The BOJ's assessment is that the vote for Brexit has several potential implications for the Jamaican economy, given the shares of tourism, remittances and trade with Britain.

Among those it enumerated was that growth could be lower given the expected weakening in global growth, that visitor arrivals may be lower than previously projected, and that oil prices could be lower than anticipated in the context of a possible downward revision to global growth and the expected stronger appreciation of the US dollar.

Remittance fall-off

The central bank said there could also be a fall-off in remittance flows given the likely weakening of the UK labour market, and that imports from that country could increase given the depreciation of the pound sterling against the Jamaica dollar.

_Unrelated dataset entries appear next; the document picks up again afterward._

(** ** The metaclass walk *)

(** C8: when a class has no attribute of the name, [getattr_static]
    returns the first entry of the metaclass's MRO as it is, without the
    descriptor rules: [Thing.d] of [test_metaclass_with_descriptor] gives the
    [descriptor()] object, although its type defines a Python [__get__] and
    is none of the trusted descriptor types. *)
Theorem C8_metaclass_entry_raw :
  getattr_static demo_heap (VObj (OU 7)) "d" = Ok (VObj (OU 5))
  /\ check_class demo_heap (type_of demo_heap (VObj (OU 5))) "__get__" = Ok (Some (VObj (OU 6)))
  /\ is_any (type_of demo_heap (VObj (OU 5))) safe_descriptor_types = false
  /\ resolve_descriptor demo_heap (VObj (OU 5)) (VObj (OU 7)) = Exc CannotEval.
Proof. vm_compute. repeat split. Qed.

(** ** Descriptor precedence *)

(** C7: when [obj] has an instance entry [ir] and the class hierarchy an
    entry [kr] for [attr], the class entry wins, through
    [_resolve_descriptor], exactly when the type of [kr] has both [__get__]
    and [__set__]; otherwise the instance entry is returned. With no instance
    entry, a class entry whose type has [__get__] also goes through
    [_resolve_descriptor]. [_resolve_descriptor] succeeds only on the three
    trusted descriptor types; any other type is [CannotEval] before any
    [__get__] is called. *)
Theorem C7_descriptor_precedence :
  forall heap obj attr ir kr,
  getattr_instance_result heap obj attr = Ok (Some ir) ->
  check_class heap (getattr_klass heap obj) attr = Ok (Some kr) ->
  (forall g s,
     check_class heap (type_of heap kr) "__get__" = Ok (Some g) ->
     check_class heap (type_of heap kr) "__set__" = Ok (Some s) ->
     getattr_static heap obj attr = resolve_descriptor heap kr obj)
  /\ (forall g,
        check_class heap (type_of heap kr) "__get__" = Ok (Some g) ->
        check_class heap (type_of heap kr) "__set__" = Ok None ->
        getattr_static heap obj attr = Ok ir)
  /\ (check_class heap (type_of heap kr) "__get__" = Ok None ->
      getattr_static heap obj attr = Ok ir)
  /\ (forall obj' attr' kr' g,
        getattr_instance_result heap obj' attr' = Ok None ->
        check_class heap (getattr_klass heap obj') attr' = Ok (Some kr') ->
        check_class heap (type_of heap kr') "__get__" = Ok (Some g) ->
        getattr_static heap obj' attr' = resolve_descriptor heap kr' obj')
  /\ (forall d o,
        is_any (type_of heap d) safe_descriptor_types = false ->
        resolve_descriptor heap d o = Exc CannotEval)
  /\ (forall d o v,
        resolve_descriptor heap d o = Ok v ->
        is_any (type_of heap d) safe_descriptor_types = true).
Proof.
  intros heap obj attr ir kr Hir Hkr.
  unfold getattr_static. rewrite Hir, Hkr. simpl.
  repeat split.
  - intros g s Hg Hs. rewrite Hg. simpl. rewrite Hs. reflexivity.
  - intros g Hg Hs. rewrite Hg. simpl. rewrite Hs. reflexivity.
  - intros Hg. rewrite Hg. reflexivity.
  - intros obj' attr' kr' g Hir' Hkr' Hg.
    rewrite Hir', Hkr'. simpl. rewrite Hg. reflexivity.
  - intros d o Hd. unfold resolve_descriptor, of_type, is_any in *. simpl in *.
    rewrite Hd. reflexivity.
  - intros d o v. unfold resolve_descriptor, of_type, is_any in *. simpl in *.
    destruct (_ || _); simpl; [reflexivity | discriminate].
Qed.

However, the BOJ said duty-free access to the European Union is expected to remain, given that the Economic Partnership Agreement was signed between CARICOM and the European Union.

"However, the impact on future trade deals is uncertain since the UK was a key partner in trade negotiations with the EU," the central bank said.

The British vote to register their frustration with the regional integration movement, which had become increasingly uncomfortable given the impact of the global financial crisis, economic challenges with member countries and mass migration, was only a signal of its intentions since the UK has to invoke Article 50 of the Lisbon Treaty to officially leave the European Union.

The BOJ said it is expected that Britain will not invoke Article 50 before December 2016, based on reports from new Prime Minister Theresa May, but there is uncertainty about what will materialise thereafter.

"Protracted uncertainty in financial markets could result in heightened risk aversion in bond markets as well as a possibility that the Federal Reserve could delay a rate increase in the near term," said the Jamaican central bank.

The delay in a United States rate rise would, however, bode well for interest rates in emerging markets such as Jamaica. In addition, it is expected that central banks will take a coordinated approach to calm financial markets in the event of a significant deterioration in market sentiments, the BOJ said.